Where a line holds the word "Datatypes", copy it from the records.
──────── RECORD SET
Lemma scan_visited (k : nat) : forall (i : nat) s pr, (i + k = 256)%nat ->
  exists L, visited (scan k (Z.of_nat i) s (base_before aps i) (absent_before aps i) pr) = visited s ++ L /\
    forall n : nat, In (Z.of_nat n) L <->
      (i <= n < 256)%nat /\ absent_before aps n < 8 /\
      forall m, (i <= m < n)%nat -> stops_at aps m = false.
Proof.
  induction k as [|k IH]; intros i s pr Hk.
  - exists []. rewrite app_nil_r. split; [reflexivity|]. intros n. simpl. lia.
  - cbn [ap_scan].
    assert (Hi : (Z.of_nat i <? 256) = true) by (apply Z.ltb_lt; lia).
    rewrite Hi. cbn [andb].
    destruct (Z.ltb_spec (absent_before aps i) 8) as [Ha|Ha]; cbn [negb].
    2:{ exists []. rewrite app_nil_r. split; [reflexivity|]. intros n. simpl. split; [tauto|].
        intros [Hn [Hb _]]. pose proof (absent_before_mono aps i n ltac:(lia)). lia. }
    cbn [adiv5_ap_setup log_new_ap visited probes].
    replace (Z.of_nat i + 1) with (Z.of_nat (Datatypes.S i)) by lia.
    assert (Hstep : forall s' b pr', aps (Z.of_nat i) = Some b -> b <> base_before aps i ->
              visited s' = visited s ++ [Z.of_nat i] ->
              exists L, visited (ap_scan (log_new_ap aps) log_mdm log_mdm log_mdm (log_component_probe disc)
                           log_cortexm_probe idcode k (Z.of_nat (Datatypes.S i)) s' b (absent_before aps i) pr')
                        = visited s ++ L /\
                forall n : nat, In (Z.of_nat n) L <->
                  (i <= n < 256)%nat /\ absent_before aps n < 8 /\
                  forall m, (i <= m < n)%nat -> stops_at aps m = false).
    { intros s' b pr' Hb Hne Hv.
      destruct (IH (Datatypes.S i) s' pr' ltac:(lia)) as [L [E HL]].
      cbn [base_before absent_before] in E. rewrite Hb in E. rewrite Z.add_0_r in E.
      exists (Z.of_nat i :: L). rewrite E, Hv, <- app_assoc. split; [reflexivity|].
      intros n. cbn [In]. rewrite HL. split.
      - intros [Hn|[Hn [Hb8 Hm]]].
        + apply Nat2Z.inj in Hn. subst n. split; [lia|]. split; [exact Ha|]. intros; lia.
        + split; [lia|]. split; [exact Hb8|]. intros m Hm'.
          destruct (Nat.eq_dec m i) as [->|Hmi]; [|apply Hm; lia].
          unfold stops_at. rewrite Hb. apply Z.eqb_neq. exact Hne.
      - intros [Hn [Hb8 Hm]]. destruct (Nat.eq_dec n i) as [->|Hni]; [left; reflexivity|].
        right. split; [lia|]. split; [exact Hb8|]. intros m Hm'. apply Hm. lia. }
    destruct (aps (Z.of_nat i)) as [b|] eqn:Hb.
    + cbn [base]. destruct (Z.eqb_spec b (base_before aps i)) as [Heq|Hne].
      * exists [Z.of_nat i]. split; [reflexivity|]. intros n. cbn [In]. split.
        -- intros [Hn|[]]. apply Nat2Z.inj in Hn. subst n. split; [lia|]. split; [exact Ha|]. intros; lia.
        -- intros [Hn [Hb8 Hm]]. left. destruct (Nat.eq_dec n i) as [->|Hni]; [reflexivity|].
           exfalso. specialize (Hm i ltac:(lia)). unfold stops_at in Hm. rewrite Hb in Hm.
           apply Z.eqb_neq in Hm. exact (Hm Heq).
      * unfold log_mdm.
        destruct (negb (negb (Z.land b ADIV5_AP_BASE_PRESENT =? 0)) || (b =? 0xffffffff)).
        { apply Hstep; auto. }
        cbn [log_component_probe visited probes].
        destruct (negb (pr || disc (apsel (mkAP (Z.of_nat i) 1 b 0 0))) && (Z.land idcode 0xfff =? 0x477)).
        -- apply Hstep; auto.
        -- apply Hstep; auto.
    + destruct (Z.eqb_spec (Z.of_nat i) 0) as [H0|H0].
      * exists [Z.of_nat i]. split; [reflexivity|]. intros n. cbn [In]. split.
        -- intros [Hn|[]]. apply Nat2Z.inj in Hn. subst n. split; [lia|]. split; [exact Ha|]. intros; lia.
        -- intros [Hn [Hb8 Hm]]. left. destruct (Nat.eq_dec n i) as [->|Hni]; [reflexivity|].
           exfalso. specialize (Hm i ltac:(lia)). unfold stops_at in Hm. rewrite Hb in Hm.
           apply Nat.eqb_neq in Hm. lia.
      * destruct (IH (Datatypes.S i) (mkScan (visited s ++ [Z.of_nat i]) (probes s)) pr ltac:(lia))
          as [L [E HL]].
        cbn [base_before absent_before] in E. rewrite Hb in E.
        exists (Z.of_nat i :: L). rewrite E. cbn [visited]. rewrite <- app_assoc. split; [reflexivity|].
        intros n. cbn [In]. rewrite HL. split.
        -- intros [Hn|[Hn [Hb8 Hm]]].
           ++ apply Nat2Z.inj in Hn. subst n. split; [lia|]. split; [exact Ha|]. intros; lia.
           ++ split; [lia|]. split; [exact Hb8|]. intros m Hm'.
              destruct (Nat.eq_dec m i) as [->|Hmi]; [|apply Hm; lia].
              unfold stops_at. rewrite Hb. apply Nat.eqb_neq. lia.
        -- intros [Hn [Hb8 Hm]]. destruct (Nat.eq_dec n i) as [->|Hni]; [left; reflexivity|].
           right. split; [lia|]. split; [exact Hb8|]. intros m Hm'. apply Hm. lia.
Qed.
End ScanVisited.

(** C4 (as corrected): the component walk terminates, with [n] levels of
    recursion, on every ROM-table structure whose tables nest at most [n]
    deep ([rom_depth_le]); nothing bounds the recursion otherwise (see
    [component_probe_self_rom_cycle]). *)
Theorem component_probe_depth_bounded (cm : memap -> bool -> memap) (ca : memap -> Z -> memap)
  (ap : ADIv5_AP) (n : nat) (s : memap) (addr recursion num_entry : Z) :
  (forall s f, m_mem (cm s f) = m_mem s) -> (forall s a, m_mem (ca s a) = m_mem s) ->
  rom_depth_le (m_mem s) n addr = true ->
  exists s' b,
    adiv5_component_probe memap_low_access memap_dp_error cm ca ap n s addr recursion num_entry
      = Some (s', b) /\ m_mem s' = m_mem s.
Proof.
  intros Hcm Hca H. exact (probe_bounded_aux cm ca Hcm Hca ap n s addr recursion num_entry H).
Qed.

Lemma component_probe_depth_bounded_witness :
  exists s' b,
    adiv5_component_probe memap_low_access memap_dp_error (fun s _ => s) (fun s _ => s)
      (mkAP 0 0x24770011 0x80000003 0 0) 2 (mkMemAP 0 0 0 two_level_rom []) 0x80000000 0 0
      = Some (s', b) /\ m_mem s' = m_mem (mkMemAP 0 0 0 two_level_rom []).
Proof.
  apply (component_probe_depth_bounded (fun s _ => s) (fun s _ => s) (mkAP 0 0x24770011 0x80000003 0 0)
           2 (mkMemAP 0 0 0 two_level_rom []) 0x80000000 0 0).
  - intros s f. reflexivity.
  - intros s a. reflexivity.
  - vm_compute. reflexivity.
Defined.

(** A ROM table whose first entry points back at itself: the walk
    returns for no recursion budget. *)
Lemma component_probe_self_rom_cycle :
  ~ exists (fuel : nat) (r : memap * bool),
      adiv5_component_probe memap_low_access memap_dp_error (fun s _ => s) (fun s _ => s)
        (mkAP 0 0x24770011 0x80000003 0 0) fuel (mkMemAP 0 0 0 self_rom []) 0x80000000 0 0 = Some r.
Proof.
  intros [fuel [r H]].
  rewrite (self_rom_diverges_aux (fun s _ => s) (fun s _ => s) (fun _ _ => eq_refl) (fun _ _ => eq_refl))
    in H; [discriminate|reflexivity].
Qed.

(** C5 (as corrected): over a whole scan, the forced [cortexm_probe] is
    called at most once, right after the first component walk, and only
    when that walk found nothing and [idcode & 0xfff = 0x477]; later
    MEM-APs never get it, since [probed] is shared by all APs. *)
Theorem forced_probe_first_ap (aps : Z -> option Z) (disc : Z -> bool) (idcode : Z) :
  probes (log_scan aps disc idcode) = [] \/
  exists i0 rest,
    probes (log_scan aps disc idcode) =
      EvDiscover i0 :: (if negb (disc i0) && (Z.land idcode 0xfff =? 0x477) then [EvForced i0] else [])
      ++ map EvDiscover rest.
Proof.
  unfold log_scan, adiv5_dp_init_scan.
  destruct (scan_probes aps disc idcode 256 0 (mkScan [] []) 0 0 false) as [L [HL [Hrest Hfirst]]].
  rewrite HL. cbn [probes app].
  destruct (Z.land idcode 0xfff =? 0x477) eqn:I.
  - destruct (Hfirst eq_refl eq_refl) as [->|[i0 [rest ->]]]; [left; reflexivity|].
    right. exists i0, rest. rewrite andb_true_r. reflexivity.
  - destruct (Hrest (or_intror eq_refl)) as [rest ->].
    destruct rest as [|i0 rest]; [left; reflexivity|].
    right. exists i0, rest. rewrite andb_false_r. reflexivity.
Qed.

(** Two MEM-APs whose walks both find nothing, with IDCODE 0x0BA01477:
    only the first gets the forced probe. *)
Lemma forced_probe_second_ap_skipped :
  probes (log_scan two_mem_aps (fun _ => false) 0x0BA01477) = [EvDiscover 0; EvForced 0; EvDiscover 1].
Proof. vm_compute. reflexivity. Qed.

(** The scan compares each present AP's BASE with [last_base], which
    starts at 0: [base_before] is [prev_base] with 0 for none. *)
Lemma ap_scan_visited_raw (aps : Z -> option Z) (disc : Z -> bool) (idcode : Z) (n : nat) :
  In (Z.of_nat n) (visited (log_scan aps disc idcode)) <->
  (n < 256)%nat /\ absent_before aps n < 8 /\ forall m, (m < n)%nat -> stops_at aps m = false.
Proof.
  unfold log_scan, adiv5_dp_init_scan.
  destruct (scan_visited aps disc idcode 256 0 (mkScan [] []) false eq_refl) as [L [HL HI]].
  change (Z.of_nat 0) with 0 in HL. cbn [base_before absent_before] in HL.
  rewrite HL. cbn [visited app]. rewrite HI.
  split; intros [H1 [H2 H3]]; repeat split; auto; try lia.
  - intros m Hm. apply H3. lia.
  - intros m Hm. apply H3. lia.
Qed.

Lemma base_before_prev (aps : Z -> option Z) (n : nat) :
  base_before aps n = match prev_base aps n with Some b => b | None => 0 end.
Proof.
  induction n as [|n IH]; [reflexivity|]. cbn [base_before prev_base].
  destruct (aps (Z.of_nat n)); [reflexivity|exact IH].
Qed.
────────────────
● RESULT OF THE EXERCISE:
    replace (Z.of_nat i + 1) with (Z.of_nat (Datatypes.S i)) by lia.
                           log_cortexm_probe idcode k (Z.of_nat (Datatypes.S i)) s' b (absent_before aps i) pr')
      destruct (IH (Datatypes.S i) s' pr' ltac:(lia)) as [L [E HL]].
      * destruct (IH (Datatypes.S i) (mkScan (visited s ++ [Z.of_nat i]) (probes s)) pr ltac:(lia))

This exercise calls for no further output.